## Exercise
Scan the records for the word "Action". Return each line where it is found.
==== The data
(* ===== verification/Quota.v ===== *)
(** * Connection quota (src/server/connection_quota.cpp)

    Public connections are counted per client and in total; a [Lease] object returns
    its slot when it is destroyed.  The theorems are about programs that acquire,
    move, assign and destroy leases in any order. *)
From S2P Require Import Prelude Common Ids.

(** ** ConnectionQuota::Impl *)

Record Impl : Set := mkImpl {
  max_per_client_ : Z;
  max_total_ : Z;
  clients_ : gmap bytes Z;
  total_ : Z
}.

Definition Impl_new (max_per_client max_total : Z) : Impl :=
  mkImpl max_per_client max_total ∅ 0.

(** [acquire]. *)
Definition acquire (client_id : bytes) (max_for_client : Z) : Action Impl unit := fun q =>
  if negb (valid_id client_id client) then
    (failure invalid_argument "connection quota client ID is invalid", q)
  else if (max_for_client =? 0) || (max_per_client_ q <? max_for_client) then
    (failure invalid_argument "connection quota override is invalid", q)
  else
    let client_count := match clients_ q !! client_id with None => 0 | Some n => n end in
    if (max_total_ q <=? total_ q) || (max_for_client <=? client_count) then
      (failure resource_exhausted "connection quota has been reached", q)
    else
      (success,
       mkImpl (max_per_client_ q) (max_total_ q)
         (match clients_ q !! client_id with
          | None => <[client_id := 1]> (clients_ q)
          | Some n => <[client_id := n + 1]> (clients_ q)
          end) (total_ q + 1)).

(** [release]. *)
Definition release (client_id : bytes) (q : Impl) : Impl :=
  match clients_ q !! client_id with
  | None => q
  | Some n =>
      if (n =? 0) || (total_ q =? 0) then q
      else
        mkImpl (max_per_client_ q) (max_total_ q)
          (if n - 1 =? 0 then delete client_id (clients_ q)
           else <[client_id := n - 1]> (clients_ q)) (total_ q - 1)
  end.

Definition total_in_use (q : Impl) : Z := total_ q.

Definition client_in_use (client_id : bytes) (q : Impl) : Z :=
  match clients_ q !! client_id with None => 0 | Some n => n end.

(** ** Lease objects

    A lease either owns a slot of a client ([Some]) or is empty ([None]: default
    constructed, moved from or released).  [leases] are all lease objects of a
    program; a destroyed object stays empty. *)
Record World : Set := mkWorld { impl : Impl; leases : list (option bytes) }.

Definition World_new (max_per_client max_total : Z) : World :=
  mkWorld (Impl_new max_per_client max_total) [].

(** [Lease::release]: also what the destructor does. *)
Definition Lease_release (i : nat) (w : World) : World :=
  match leases w !! i with
  | Some (Some client_id) => mkWorld (release client_id (impl w)) (<[i := None]> (leases w))
  | _ => w
  end.

(** [try_acquire(client_id, max_for_client)]: the new lease is the last object. *)
Definition try_acquire (client_id : bytes) (max_for_client : Z) : Action World nat := fun w =>
  let (acquired, q) := acquire client_id max_for_client (impl w) in
  match acquired with
  | Err e => (Err e, mkWorld q (leases w))
  | Ok _ => (Ok (length (leases w)), mkWorld q (leases w ++ [Some client_id]))
  end.

(** [try_acquire(client_id)]. *)
Definition try_acquire_default (client_id : bytes) : Action World nat := fun w =>
  try_acquire client_id (max_per_client_ (impl w)) w.

(** The move constructor: a new object takes over, the other one is empty. *)
Definition Lease_move (i : nat) (w : World) : World :=
  match leases w !! i with
  | Some l => mkWorld (impl w) (<[i := None]> (leases w) ++ [l])
  | None => w
  end.

(** Move assignment of object [j] to object [i]. *)
Definition Lease_assign (i j : nat) (w : World) : World :=
  if decide (i = j) then w
  else
    let w := Lease_release i w in
    match leases w !! i, leases w !! j with
    | Some _, Some l => mkWorld (impl w) (<[j := None]> (<[i := l]> (leases w)))
    | _, _ => w
    end.

(** Programs over one quota. *)
Inductive quota_step : World -> World -> Prop :=
| step_acquire client_id max_for_client w :
    quota_step w (snd (try_acquire client_id max_for_client w))
| step_acquire_default client_id w : quota_step w (snd (try_acquire_default client_id w))
| step_move i w : quota_step w (Lease_move i w)
| step_assign i j w : quota_step w (Lease_assign i j w)
| step_destroy i w : quota_step w (Lease_release i w).

Inductive quota_reachable (max_per_client max_total : Z) : World -> Prop :=
| quota_start : quota_reachable max_per_client max_total (World_new max_per_client max_total)
| quota_next w w' : quota_reachable max_per_client max_total w -> quota_step w w' ->
    quota_reachable max_per_client max_total w'.

(** ** Lemmas *)

(** The number of leases that own a slot, and of those of one client. *)
Fixpoint owned (p : bytes -> bool) (l : list (option bytes)) : Z :=
  match l with
  | [] => 0
  | Some c :: l => (if p c then 1 else 0) + owned p l
  | None :: l => owned p l
  end.

Definition any (_ : bytes) : bool := true.
Definition of_client (client_id c : bytes) : bool := bool_decide (c = client_id).

Definition weight (p : bytes -> bool) (x : option bytes) : Z :=
  match x with Some c => if p c then 1 else 0 | None => 0 end.

Lemma owned_cons p x l : owned p (x :: l) = weight p x + owned p l.
Proof. by destruct x. Qed.

Lemma owned_app p l1 l2 : owned p (l1 ++ l2) = owned p l1 + owned p l2.
Proof. induction l1 as [|[c|] l1 IH]; simpl; lia. Qed.

Lemma owned_nonneg p l : 0 <= owned p l.
Proof. induction l as [|[c|] l IH]; simpl; [lia|destruct (p c); lia|lia]. Qed.

Lemma owned_insert p i x y l :
  l !! i = Some x -> owned p (<[i := y]> l) = owned p l - weight p x + weight p y.
Proof.
  revert i. induction l as [|z l IH]; intros i Hi; [done|].
  destruct i as [|i]; simpl in Hi.
  - simplify_eq. simpl insert. rewrite !owned_cons. lia.
  - change (<[S i := y]> (z :: l)) with (z :: <[i := y]> l). rewrite !owned_cons, IH by done. lia.
Qed.

Lemma owned_none p l : Forall (fun x => x = None) l -> owned p l = 0.
Proof. by induction 1 as [|x l -> _ IH]. Qed.

Lemma owned_le p l : owned p l <= owned any l.
Proof. induction l as [|[c|] l IH]; simpl; [lia|destruct (p c); lia|lia]. Qed.

(** The counters are exact and within the limits. *)
Record world_inv (max_per_client max_total : Z) (w : World) : Prop := {
  inv_limits : max_per_client_ (impl w) = max_per_client /\ max_total_ (impl w) = max_total;
  inv_total : total_ (impl w) = owned any (leases w);
  inv_client c : client_in_use c (impl w) = owned (of_client c) (leases w);
  inv_positive c n : clients_ (impl w) !! c = Some n -> 1 <= n;
  inv_total_bound : owned any (leases w) <= Z.max max_total 0;
  inv_client_bound c : owned (of_client c) (leases w) <= Z.max max_per_client 0
}.

Lemma of_self c : weight (of_client c) (Some c) = 1.
Proof. simpl. unfold of_client. by rewrite bool_decide_true. Qed.

Lemma of_other c c' : c' <> c -> weight (of_client c) (Some c') = 0.
Proof. intros. simpl. unfold of_client. by rewrite bool_decide_false. Qed.

Lemma release_exact mp mt w i c :
  world_inv mp mt w -> leases w !! i = Some (Some c) ->
  world_inv mp mt (mkWorld (release c (impl w)) (<[i := None]> (leases w))).
Proof.
  intros Hw Hi. destruct Hw as [[Hmp Hmt] Ht Hc Hp Htb Hcb].
  assert (Hn : 1 <= owned (of_client c) (leases w)).
  { rewrite <- (take_drop_middle _ _ _ Hi), owned_app, owned_cons, of_self.
    pose proof (owned_nonneg (of_client c) (take i (leases w))).
    pose proof (owned_nonneg (of_client c) (drop (S i) (leases w))). lia. }
  pose proof (owned_le (of_client c) (leases w)) as Hle. pose proof (Hc c) as Hcc.
  unfold client_in_use in Hcc. unfold release.
  destruct (clients_ (impl w) !! c) as [n|] eqn:E; [|lia].
  destruct (Z.eqb_spec n 0), (Z.eqb_spec (total_ (impl w)) 0); try lia. cbn [orb].
  assert (Hany : owned any (<[i := None]> (leases w)) = owned any (leases w) - 1)
    by (rewrite (owned_insert any i _ _ _ Hi); simpl; lia).
  assert (Hof : forall c', owned (of_client c') (<[i := None]> (leases w)) =
    owned (of_client c') (leases w) - if decide (c = c') then 1 else 0).
  { intros c'. rewrite (owned_insert _ i _ _ _ Hi). case_decide as Hd.
    - subst. rewrite of_self. simpl. lia.
    - rewrite of_other by done. simpl. lia. }
  split; cbn [impl leases max_per_client_ max_total_ total_ clients_].
  - done.
  - rewrite Hany. lia.
  - intros c'. rewrite Hof. unfold client_in_use. cbn [clients_]. specialize (Hc c').
    unfold client_in_use in Hc. case_decide as Hd.
    + subst c'. rewrite E in Hc. destruct (Z.eqb_spec (n - 1) 0).
      * rewrite lookup_delete_eq. lia.
      * rewrite lookup_insert_eq. lia.
    + rewrite <- Hc. destruct (n - 1 =? 0); rewrite ?lookup_delete_ne, ?lookup_insert_ne by done; lia.
  - intros c' m. destruct (Z.eqb_spec (n - 1) 0).
    + rewrite lookup_delete_Some. intros [_ Hm]. by eapply Hp.
    + rewrite lookup_insert_Some. intros [[_ <-]|[_ Hm]]; [lia|by eapply Hp].
  - rewrite Hany. lia.
  - intros c'. rewrite Hof. specialize (Hcb c'). destruct (decide (c = c')); lia.
Qed.

Lemma acquire_exact mp mt w c n :
  world_inv mp mt w -> acquire c n (impl w) = (success, snd (acquire c n (impl w))) ->
  world_inv mp mt (mkWorld (snd (acquire c n (impl w))) (leases w ++ [Some c])).
Proof.
  intros Hw. destruct Hw as [[Hmp Hmt] Ht Hc Hp Htb Hcb]. unfold acquire.
  destruct (valid_id c client); cbn [negb]; [|done].
  destruct (Z.eqb_spec n 0), (Z.ltb_spec (max_per_client_ (impl w)) n); try done. cbn [orb].
  fold (client_in_use c (impl w)).
  destruct (Z.leb_spec (max_total_ (impl w)) (total_ (impl w))); [done|].
  destruct (Z.leb_spec n (client_in_use c (impl w))); [done|]. intros _. cbn [orb snd].
  assert (Hof : forall c', owned (of_client c') (leases w ++ [Some c]) =
    owned (of_client c') (leases w) + if decide (c = c') then 1 else 0).
  { intros c'. rewrite owned_app, owned_cons. case_decide as Hd.
    - subst. rewrite of_self. simpl. lia.
    - rewrite of_other by done. simpl. lia. }
  assert (Hany : owned any (leases w ++ [Some c]) = owned any (leases w) + 1)
    by (rewrite owned_app; simpl; lia).
  split; cbn [impl leases max_per_client_ max_total_ total_ clients_].
  - done.
  - lia.
  - intros c'. rewrite Hof, <- Hc. unfold client_in_use. cbn [clients_]. case_decide as Hd.
    + subst c'. destruct (clients_ (impl w) !! c); rewrite lookup_insert_eq; lia.
    + destruct (clients_ (impl w) !! c); rewrite lookup_insert_ne by done; lia.
  - intros c' m. destruct (clients_ (impl w) !! c) as [k|] eqn:E;
      rewrite lookup_insert_Some; intros [[_ <-]|[_ Hm]]; try (by eapply Hp); [|lia].
    specialize (Hp _ _ E). lia.
  - lia.
  - intros c'. rewrite Hof. specialize (Hcb c'). case_decide as Hd; [|lia]. subst c'.
    rewrite Hc in *. lia.
Qed.

(** A failed [acquire] leaves the quota as it was. *)
Lemma acquire_cases c n q : acquire c n q = (success, snd (acquire c n q)) \/
  exists e, acquire c n q = (Err e, q).
Proof. unfold acquire. repeat case_match; eauto. Qed.

Lemma try_acquire_inv mp mt w c n : world_inv mp mt w -> world_inv mp mt (snd (try_acquire c n w)).
Proof.
  intros Hw. unfold try_acquire. destruct (acquire_cases c n (impl w)) as [H|[e H]].
  - pose proof (acquire_exact _ _ _ _ _ Hw H) as Hi. by rewrite H.
  - rewrite H. by destruct w.
Qed.

Lemma Lease_release_inv mp mt w i : world_inv mp mt w -> world_inv mp mt (Lease_release i w).
Proof.
  intros Hw. unfold Lease_release. destruct (leases w !! i) as [[c|]|] eqn:E; try done.
  by apply release_exact.
Qed.

(** The invariant only looks at how many leases each client owns. *)
Lemma world_inv_ext mp mt q l l' :
  (forall p, owned p l' = owned p l) -> world_inv mp mt (mkWorld q l) -> world_inv mp mt (mkWorld q l').
Proof.
  intros E Hw. destruct Hw as [Hl Ht Hc Hp Htb Hcb]. cbn [impl leases] in *.
  split; cbn [impl leases]; intros; rewrite ?E; eauto.
Qed.

Lemma Lease_move_inv mp mt w i : world_inv mp mt w -> world_inv mp mt (Lease_move i w).
Proof.
  intros Hw. unfold Lease_move. destruct (leases w !! i) as [l|] eqn:E; [|done].
  destruct w as [q ls]. revert Hw. apply world_inv_ext. intros p. simpl in *.
  rewrite owned_app, (owned_insert _ _ _ _ _ E), owned_cons. simpl. lia.
Qed.

Lemma Lease_release_empty i w : match leases (Lease_release i w) !! i with Some (Some _) => False | _ => True end.
Proof.
  unfold Lease_release. destruct (leases w !! i) as [[c|]|] eqn:E; simpl; rewrite ?E; try done.
  rewrite list_lookup_insert_eq; [done|]. by eapply lookup_lt_Some.
Qed.

Lemma Lease_assign_inv mp mt w i j : world_inv mp mt w -> world_inv mp mt (Lease_assign i j w).
Proof.
  intros Hw. unfold Lease_assign. case_decide as Hij; [done|].
  pose proof (Lease_release_inv _ _ _ i Hw) as Hr. pose proof (Lease_release_empty i w) as He.
  destruct (Lease_release i w) as [q ls]. cbn [leases impl] in *.
  destruct (ls !! i) as [[c|]|] eqn:Ei, (ls !! j) as [l|] eqn:Ej; try done.
  revert Hr. apply world_inv_ext. intros p.
  rewrite (owned_insert p j l) by (by rewrite list_lookup_insert_ne).
  rewrite (owned_insert p i None) by done. simpl. lia.
Qed.

Create HintDb quota.
#[export] Hint Resolve try_acquire_inv Lease_release_inv Lease_move_inv Lease_assign_inv : quota.

Lemma quota_inv mp mt w : quota_reachable mp mt w -> world_inv mp mt w.
Proof.
  induction 1 as [|w w' _ IH Hs].
  - split; simpl; try done; try lia.
  - destruct Hs; eauto with quota.
Qed.

(** ** The claim *)

(** C8: However a program acquires, moves, assigns and destroys leases, the quota's
    counters are exactly the numbers of leases that own a slot (in total and of each
    client), they stay within the configured limits, and when no lease owns a slot
    the counters are back at zero: no slot is leaked and none is returned twice. *)
Theorem quota_counts_leases (max_per_client max_total : Z) (w : World) :
  0 <= max_per_client -> 0 <= max_total -> quota_reachable max_per_client max_total w ->
  total_in_use (impl w) = owned any (leases w) /\ total_in_use (impl w) <= max_total /\
  (forall c, client_in_use c (impl w) = owned (of_client c) (leases w) /\
     client_in_use c (impl w) <= max_per_client) /\
  (Forall (fun l => l = None) (leases w) ->
     total_in_use (impl w) = 0 /\ clients_ (impl w) = ∅).
Proof.
  intros Hp Ht Hw. destruct (quota_inv _ _ _ Hw) as [_ It Ic Ip Itb Icb]. unfold total_in_use.
  split_and!; [done|lia| |].
  - intros c. rewrite Ic. specialize (Icb c). lia.
  - intros Hf. split; [rewrite It; by apply owned_none|]. apply map_eq. intros c. rewrite lookup_empty.
    destruct (clients_ (impl w) !! c) as [n|] eqn:E; [|done]. specialize (Ip _ _ E).
    specialize (Ic c). unfold client_in_use in Ic. rewrite E, owned_none in Ic by done. lia.
Qed.

Lemma quota_counts_leases_witness :
  let c := bs "client_" ++ repeat "a"%byte 32 in
  let w := Lease_assign 0 1 (snd (try_acquire c 2 (snd (try_acquire_default c (World_new 2 5))))) in
  leases w = [Some c; None] /\
  total_in_use (impl w) = owned any (leases w) /\ total_in_use (impl w) <= 5.
Proof.
  intros c w.
  destruct (quota_counts_leases 2 5 w) as (H1 & H2 & _); [lia|lia| |split; [by vm_compute|split; [exact H1|exact H2]]].
  eapply quota_next; [|apply step_assign]. eapply quota_next; [|apply step_acquire].
  eapply quota_next; [apply quota_start|apply step_acquire_default].
Defined.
========
## Response below
Definition acquire (client_id : bytes) (max_for_client : Z) : Action Impl unit := fun q =>
Definition try_acquire (client_id : bytes) (max_for_client : Z) : Action World nat := fun w =>
Definition try_acquire_default (client_id : bytes) : Action World nat := fun w =>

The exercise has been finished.